> [ASSIGNMENT]: From the data below, set down exactly the lines between the one holding "- apply ex_private." and the one holding "(** A schedule", inclusive, and no others.

> [EXCERPTED RECORDS]:
Lemma ex_scans a : a ∈ [0x30000; 0x40000; 0x40008] ↔ scans ex_scanner a.
Proof. exact (elem_of_scan_words ex_scanner a). Qed.

Lemma ex_null : ¬ ex_retired (PTR_MASK 0).
Proof. unfold ex_retired. change (PTR_MASK 0) with 0. rewrite !elem_of_cons, elem_of_nil. lia. Qed.

(** The other thread keeps the discipline. *)
Lemma ex_user_ok t m :
  m !! 0x40008 = Some 0x3000 → is_Some (m !! 0x30000) → is_Some (m !! 0x50000) →
  user_ok ex_heap ex_retired ex_scanner (ex_user t) m.
Proof.
  intros Hp H1 H2. assert (is_Some (m !! 0x40008)) as H3 by by eexists.
  assert (∀ a, a ∈ [0x30000; 0x40008] → scans ex_scanner a) as Hs.
  { intros a Ha. apply ex_scans. revert Ha. rewrite !elem_of_cons, elem_of_nil. tauto. }
  assert (scans ex_scanner 0x30000 ∧ scans ex_scanner 0x40008) as [Hs1 Hs2] by (split; apply Hs; rewrite !elem_of_cons; tauto).
  assert (¬ scans ex_scanner 0x50000) as Hh.
  { rewrite <- ex_scans, !elem_of_cons, elem_of_nil. lia. }
  unfold user_ok, ex_user. eapply user_rg_rd; [done|exact Hp|]. intros m1 [O1 M1].
  apply user_rg_wr; [by left|auto| |].
  { intros m2 [O2 M2] _ _. exists 0x40008, 0x3000. split; [done|]. split; [|done]. by rewrite O2, O1. }
  intros m2 [O2 M2]. assert (∀ (m : mem) a x b, is_Some (m !! b) → is_Some (<[a := x]> m !! b)) as Hins
    by (intros; apply lookup_insert_is_Some'; by right).
  apply user_rg_wr; [by left|auto|by intros ??? ?%ex_null|].
  intros m3 [O3 M3]. apply rg_ret. intros m4 [O4 M4]. unfold rest_ok.
  apply user_rg_wr; [by right|auto 10|done|].
  intros m5 [O5 M5]. apply user_rg_wr; [by left|auto 10|by intros ??? ?%ex_null|].
  intros m6 _. by apply rg_ret.
Qed.

Lemma ex_users_ok : users_ok ex_heap ex_retired ex_user [ex_other] ex_round_mem.
Proof.
  intros t ->%list_elem_of_singleton.
  change (scanner_of ex_round_mem ex_other) with ex_scanner. apply ex_user_ok; by eexists || done.
Qed.

Abbreviation ex_ctl := (ctl ex_vars ex_sigpending [ex_other]).
Abbreviation ex_vol := (vol ex_vars ex_sigpending ex_heap [ex_other]).

Lemma ex_ctl_cases a :
  ex_ctl a → a = 0x6008 ∨ a = 0x5008 ∨ a = 0x7010 ∨ a = 0x200058 ∨ a = 0x200060.
Proof.
  intros [->|[->|(t & ->%list_elem_of_singleton & Ht)]]; [by left|by right; left|].
  unfold pending_of, ex_sigpending, ex_other, td_local_timestamp, td_times_without_update in Ht.
  cbn [th_self th_td] in Ht. lia.
Qed.

(** Words the other threads and user code do not write. *)
Definition ex_not_volb (a : Z) : bool :=
  negb (existsb (Z.eqb a) [0x6008; 0x5008; 0x7010; 0x200058; 0x200060; 0x50000; 0x30000; 0x40000; 0x40008]).

Lemma ex_not_vol m a : scanner_of m ex_other = ex_scanner → ex_not_volb a = true → ¬ ex_vol m a.
Proof.
  intros Hm. unfold ex_not_volb. cbn [existsb]. intros Hf [Hc|[Hh|(t & ->%list_elem_of_singleton & Hs)]].
  - apply ex_ctl_cases in Hc. lia.
  - unfold ex_heap in Hh. lia.
  - rewrite Hm in Hs. apply ex_scans in Hs. rewrite !elem_of_cons, elem_of_nil in Hs. lia.
Qed.

(** Such words, outside of the buffer. *)
Definition ex_freeb (a : Z) : bool := ex_not_volb a && ((a <? 0x10000) || (0x10018 <=? a)).

Lemma ex_fixed a : ex_freeb a = true → fixed ex_vars example_data ex_sigpending ex_heap [ex_other] ex_round_mem a.
Proof.
  intros [Hv Hb]%andb_true_iff. split; [by apply ex_not_vol|].
  intros i Hi. unfold elt, sizeof_size_t. cbn [buf_addrs example_data n_addrs] in *. lia.
Qed.

Lemma ex_two (P : thread → Prop) : P ex_me → P ex_other → ∀ t, t ∈ threads ex_me [ex_other] → P t.
Proof. intros ? ? t [->| ->%list_elem_of_singleton]%elem_of_cons; done. Qed.

Lemma ex_one (P : thread → Prop) : P ex_other → ∀ t, t ∈ [ex_other] → P t.
Proof. by intros ? t ->%list_elem_of_singleton. Qed.

(** What the two threads scan. *)
Lemma ex_scan_words t : t ∈ threads ex_me [ex_other] →
  scan_words (scanner_of ex_round_mem t) = if bool_decide (t = ex_me) then [0x20000; 0x20008] else [0x30000; 0x40000; 0x40008].
Proof. revert t. by apply ex_two. Qed.

Lemma ex_private t t' a : t ∈ threads ex_me [ex_other] → t' ∈ threads ex_me [ex_other] → t ≠ t' →
  scans (scanner_of ex_round_mem t) a → ¬ scans (scanner_of ex_round_mem t') a.
Proof.
  intros Ht Ht' Hne. rewrite <- !elem_of_scan_words, !ex_scan_words by done.
  unfold threads in Ht, Ht'. rewrite elem_of_cons, list_elem_of_singleton in Ht, Ht'.
  destruct Ht as [->| ->], Ht' as [->| ->]; try done; simpl; rewrite !elem_of_cons, elem_of_nil; lia.
Qed.

Lemma ex_mapped t :
  t ∈ threads ex_me [ex_other] →
  scanner_mapped example_data (λ a, ex_ctl a ∨ ex_heap a) ex_round_mem (scanner_of ex_round_mem t).
Proof.
  intros Ht r k Hr Hk. set (a := elt (low r) k).
  assert (a ∈ [0x20000; 0x20008; 0x30000; 0x40000; 0x40008]) as Ha.
  { assert (scans (scanner_of ex_round_mem t) a) as Hs by by exists r, k.
    apply elem_of_scan_words in Hs. rewrite ex_scan_words in Hs by done. revert Hs.
    case_bool_decide; rewrite !elem_of_cons, elem_of_nil; tauto. }
  clearbody a. split; [|split].
  - repeat (apply elem_of_cons in Ha as [->|Ha]; [by eexists|]). by apply elem_of_nil in Ha.
  - unfold ex_heap. rewrite !elem_of_cons, elem_of_nil in Ha. intros [Hc%ex_ctl_cases|Hh]; lia.
  - intros i Hi. unfold elt, sizeof_size_t. cbn [buf_addrs example_data n_addrs] in *.
    rewrite !elem_of_cons, elem_of_nil in Ha. lia.
Qed.

Lemma ex_ready t : t ∈ threads ex_me [ex_other] →
  td_ready ex_vars example_data ex_sigpending ex_heap [ex_other] ex_round_mem t.(th_td).
Proof.
  revert t. apply ex_two; (split; [done|]); intros a Ha;
    repeat (apply elem_of_cons in Ha as [->|Ha]); try (by apply elem_of_nil in Ha);
    (split; [by apply ex_fixed|by eexists]).
Qed.

Lemma ex_setup : scan_setup (H := debug_build) example_data example_addr (ex_vol ex_round_mem).
Proof.
  destruct example_setup as [? ? ? _ ? ? ?]. split; try done.
  assert (∀ a, 0x10000 <= a < 0x20000 → ¬ ex_vol ex_round_mem a) as Hn.
  { intros a Ha. apply ex_not_vol; [done|]. unfold ex_not_volb. cbn [existsb]. lia. }
  split; intros i Hi; apply Hn; unfold elt, sizeof_size_t; cbn [n_scan_map buf_scan_map buf_addrs n_addrs example_data] in *; lia.
Qed.

Lemma ex_round_start :
  round_start (H := debug_build) ex_vars example_data ex_sigpending example_addr ex_heap ex_me [ex_other] ex_round_mem.
Proof.
  split.
  - apply ex_setup.
  - split; cbn [n_addrs n_scan_map example_data].
    + intros i Hi. assert (i = 0 ∨ i = 1 ∨ i = 2) as [->|[->| ->]] by lia; reflexivity.
    + intros k Hk. assert (k = 0) as -> by lia. reflexivity.
  - apply ex_mapped.
  - apply ex_private.
  - intros a Ha Hc%ex_ctl_cases. unfold ex_heap in Ha. lia.
  - exists [0x300000; 0x200000; 0x100000]. split; [split; [done|..]|].
    + exists 0x300000. split; [done|]. do 3 (split; [done|]; split; [done|]; eexists; split; [reflexivity|]). done.
    + by apply (bool_decide_unpack (NoDup [0x300000; 0x200000; 0x100000])).
    + intros td Htd. repeat (apply elem_of_cons in Htd as [->|Htd]; [by split|]). by apply elem_of_nil in Htd.
    + unfold list_fuel. simpl. lia.
    + exists [0x300000]. split; [by apply (bool_decide_unpack ([0x300000; 0x200000; 0x100000] ≡ₚ [0x100000; 0x200000; 0x300000]))|].
      intros td ->%list_elem_of_singleton. split; [done|]. split; [by apply ex_fixed|]. split; [by eexists|].
      split; [by apply ex_fixed|done].
  - apply ex_ready.
  - by apply ex_fixed.
  - split; [by apply ex_fixed|by eexists].
  - apply ex_one. by repeat split.
  - by eexists.
  - by apply ex_one.
  - apply ex_one. split; [by eexists|]. exists 0. split; [done|]. unfold INT_MIN, INT_MAX. lia.
  - split; [done|]. apply ex_one. split.
    + intros a Ha. repeat (apply elem_of_cons in Ha as [->|Ha]); try (by apply elem_of_nil in Ha); by split.
    + intros t' ->%list_elem_of_singleton. by repeat split.
Qed.

(** A schedule that runs both threads to the end.  The reference that was
    moved before the signal and dropped after it keeps the third block. *)
Lemma round_marks_references_witness :
  let c := psched (concat (replicate 110 [1%nat; 0%nat]))
             (round_pool (H := debug_build) ex_vars example_data ex_kill ex_sigpending ex_user ex_me [ex_other], ex_round_mem) in
  c.1 = [Stop (Ret (0x10000, 3)); Stop (Ret (0, 0))] ∧
  c.2 !! 0x10010 = Some 0x3001 ∧ c.2 !! 0x30000 = Some 0 ∧ c.2 !! 0x40008 = Some 0 ∧
  (0x10000, 3) = (example_data.(buf_addrs), example_data.(n_addrs)) ∧
  (∀ p, ex_retired p → holding ex_round_mem (threads ex_me [ex_other]) c.2 p →
     holding ex_round_mem (threads ex_me [ex_other]) ex_round_mem p) ∧
  ∀ i, 0 ≤ i < 3 → unique example_data example_addr i → ex_retired (example_addr i) →
     (holding ex_round_mem (threads ex_me [ex_other]) c.2 (example_addr i) →
        c.2 !! (0x10000 + 8 * i) = Some (example_addr i + 1)) ∧
     (¬ holding ex_round_mem (threads ex_me [ex_other]) ex_round_mem (example_addr i) →
        c.2 !! (0x10000 + 8 * i) = Some (example_addr i)).
Proof.
  intros c.
  assert (c.1 = [Stop (Ret (0x10000, 3)); Stop (Ret (0, 0))] ∧
    c.2 !! 0x10010 = Some 0x3001 ∧ c.2 !! 0x30000 = Some 0 ∧ c.2 !! 0x40008 = Some 0) as (Hc & H1 & H2 & H3)
    by (vm_compute; done).
  do 4 (split; [assumption|]).
  apply (round_marks_references (H := debug_build) ex_vars example_data ex_kill ex_sigpending example_addr
    ex_heap ex_retired ex_user ex_me [ex_other] ex_round_mem c.2 c.1 ex_round_start).
  - by intros t ->%list_elem_of_singleton.
  - exact ex_users_ok.
  - rewrite <- surjective_pairing. apply psched_rtc.
  - by rewrite Hc.
Defined.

> [SOLUTION TO THIS TASK]:
  - apply ex_private.
  - intros a Ha Hc%ex_ctl_cases. unfold ex_heap in Ha. lia.
  - exists [0x300000; 0x200000; 0x100000]. split; [split; [done|..]|].
    + exists 0x300000. split; [done|]. do 3 (split; [done|]; split; [done|]; eexists; split; [reflexivity|]). done.
    + by apply (bool_decide_unpack (NoDup [0x300000; 0x200000; 0x100000])).
    + intros td Htd. repeat (apply elem_of_cons in Htd as [->|Htd]; [by split|]). by apply elem_of_nil in Htd.
    + unfold list_fuel. simpl. lia.
    + exists [0x300000]. split; [by apply (bool_decide_unpack ([0x300000; 0x200000; 0x100000] ≡ₚ [0x100000; 0x200000; 0x300000]))|].
      intros td ->%list_elem_of_singleton. split; [done|]. split; [by apply ex_fixed|]. split; [by eexists|].
      split; [by apply ex_fixed|done].
  - apply ex_ready.
  - by apply ex_fixed.
  - split; [by apply ex_fixed|by eexists].
  - apply ex_one. by repeat split.
  - by eexists.
  - by apply ex_one.
  - apply ex_one. split; [by eexists|]. exists 0. split; [done|]. unfold INT_MIN, INT_MAX. lia.
  - split; [done|]. apply ex_one. split.
    + intros a Ha. repeat (apply elem_of_cons in Ha as [->|Ha]); try (by apply elem_of_nil in Ha); by split.
    + intros t' ->%list_elem_of_singleton. by repeat split.
Qed.

(** A schedule that runs both threads to the end.  The reference that was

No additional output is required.